Je riais et tu disais:

" Mais c'est vrai! "

Je te croyais

Mais quel bonheur de t'entendre

Je riais et tu disais:

" Ce n'est pas drôle! "

C'était vrai

Mais quel bonheur de t'avoir

Tu me racontais mille misères

Mon rire en cascade te désorientait

De guerre lasse tu riais aussi

Tu regardais autour de toi:

Déjà si tard, la nuit tombe

Nos pas nous ont entraînés trop loin

 

 

***

 

Tant de toi

 

J'aimais tant le son de ta voix

Le vent me l'apporte quelquefois

Les mots qui se bousculent

Avec passion s'accumulent

En phrases inachevées

Dans un rire vite étouffées

Je riais sans comprendre

J'écoutais sans entendre

Puis l'absence

Dans le silence

J'aimais tant le son de ta voix

L'écho s'en rappelle quelquefois

 

 

***

 

Les arbres parlent … Ou pas !

 

 


Jacques est furieux ! Il s'échappe de la maison en courant. Toutes ces légendes sur tout et n'importe quoi commencent à sérieusement lui peser.

   On ne peut plus croiser une fontaine sans y voir une fée ou penser que son eau apporte la pluie, un lavoir sans y croiser des fantômes au travail. Les roches vivent, les arbres vont bientôt parler !

   Habiter la forêt de Paimpont dans cette famille d'illuminés n'est pas de tout repos !

  « Je suis cartésien, moi. Et je crois ce que je vois ! » Jacques aime la nature et les sciences naturelles. Il aime la vie et le jour. Tout est clair et net, classifié et en ordre.

   Le garçon court à travers bois en fulminant. Il a besoin de cet exutoire. Il lui faut libérer son esprit et détendre son corps avant de rentrer.

   A la maison, il ne peut rien dire. On le regarde en souriant, il y a toujours quelqu'un pour répondre doucement : « Cela me rappelle... » Jacques ne voit pas le regard pétillant du conteur qui l'observe tout en choisissant ses mots. Il pense seulement qu'on se moque bien de lui. Et de la science !

   Tout à ses pensées, il ne prête pas attention au terrain accidenté. Soudain, Jacques bute contre une racine et tombe lourdement; sa tête heurte une pierre. Inconscient, il ne bouge plus.

   Il revient à lui à la nuit tombée. Sa famille va s'inquiéter. Son front a saigné, sa cheville le fait souffrir. Il se traîne vers un hêtre proche et s'adosse au tronc rugueux. La manœuvre l'a épuisé. Il va se reposer un peu avant de rentrer.
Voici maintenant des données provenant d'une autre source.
Lemma length_le_bytes n v : length (le_bytes n v) = n.
Proof. revert v. induction n; intros v; cbn; [done|]. by rewrite IHn. Qed.
Lemma le_uint_bytes n v : 0 ≤ v < 256 ^ Z.of_nat n → le_uint (le_bytes n v) = v.
Proof.
  revert v. induction n as [|n IH]; intros v Hv; cbn [le_bytes le_uint foldr].
  { change (256 ^ Z.of_nat 0) with 1 in Hv. lia. }
  fold (le_uint (le_bytes n (v / 256))). rewrite IH.
  - pose proof (Z.div_mod v 256). lia.
  - rewrite Nat2Z.inj_succ, Z.pow_succ_r in Hv by lia.
    split; [apply Z.div_pos; lia|]. apply Z.div_lt_upper_bound; lia.
Qed.
Lemma le_bytes_uint l : is_bytes l → le_bytes (length l) (le_uint l) = l.
Proof.
  induction 1 as [|b l Hb _ IH]; [done|]. cbn [length le_bytes le_uint foldr]. fold (le_uint l).
  f_equal.
  - rewrite (Z.mul_comm 256), Z_mod_plus_full. apply Z.mod_small. lia.
  - rewrite (Z.mul_comm 256), Z.div_add, Z.div_small by lia. by rewrite Z.add_0_l.
Qed.
Lemma le_uint_bounds l : is_bytes l → 0 ≤ le_uint l < 256 ^ Z.of_nat (length l).
Proof.
  induction 1 as [|b l Hb _ IH]; [done|]. cbn [length le_uint foldr]. fold (le_uint l).
  rewrite Nat2Z.inj_succ, Z.pow_succ_r by lia. lia.
Qed.

(** Reading the [i]-th of a sequence of fields. *)
Lemma slice_field F rest i f off n :
  F !! i = Some f → off = length (mjoin (take i F)) → n = length f → slice (mjoin F ++ rest) off n = Ok f.
Proof.
  intros Hi -> ->. rewrite <- (take_drop_middle F i f Hi) at 1. rewrite join_app. cbn [mjoin list_join].
  rewrite <- !app_assoc. unfold slice. rewrite decide_True by (rewrite !length_app; lia).
  by rewrite drop_app_length, take_app_length.
Qed.
Lemma read_field F rest i v off n :
  F !! i = Some (le_bytes n v) → off = length (mjoin (take i F)) → 0 ≤ v < 256 ^ Z.of_nat n →
  read_le (mjoin F ++ rest) off n = Ok v.
Proof.
  intros Hi Hoff Hv. unfold read_le. rewrite (slice_field F rest i (le_bytes n v)); [|done|done|by rewrite length_le_bytes].
  cbn. by rewrite le_uint_bytes.
Qed.
Lemma index_field F rest i v off :
  F !! i = Some [v] → off = length (mjoin (take i F)) → index (mjoin F ++ rest) off = Ok v.
Proof.
  intros Hi Hoff. pose proof (slice_field F rest i [v] off 1 Hi Hoff eq_refl) as Hs. unfold slice in Hs.
  case_decide as Hl; [|done]. injection Hs as Hs. unfold index.
  destruct (drop off (mjoin F ++ rest)) as [|x l] eqn:Hd; [done|]. injection Hs as ->.
  pose proof (lookup_drop (mjoin F ++ rest) off 0) as Hk. rewrite Hd, Nat.add_0_r in Hk. by rewrite <- Hk.
Qed.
Ses yeux se ferment.

   Il est tard quand Jacques se réveille. Il se lève avec précaution, il se sent mieux. Seule sa cheville lance un peu, mais en marchant lentement, il pourra rentrer. Son grand père doit déjà le chercher.

   « Les arbres sont restés de bois! » dira-t-il plus tard, en racontant sa mésaventure.

   Cette fois, personne n'osera lui expliquer qu'en Brocéliande, le Hêtre de Ponthus est réputé pour donner de son énergie ...

 






GABRIELLE  BUREL

 

 


 

Née en 1957 à Morlaix dans le Finistère, vit à Nantes.

Fascinée par l'océan; aime jouer avec les mots, leur insuffler un rythme, surprendre le lecteur avec des histoires amusantes ou prises sur le vif.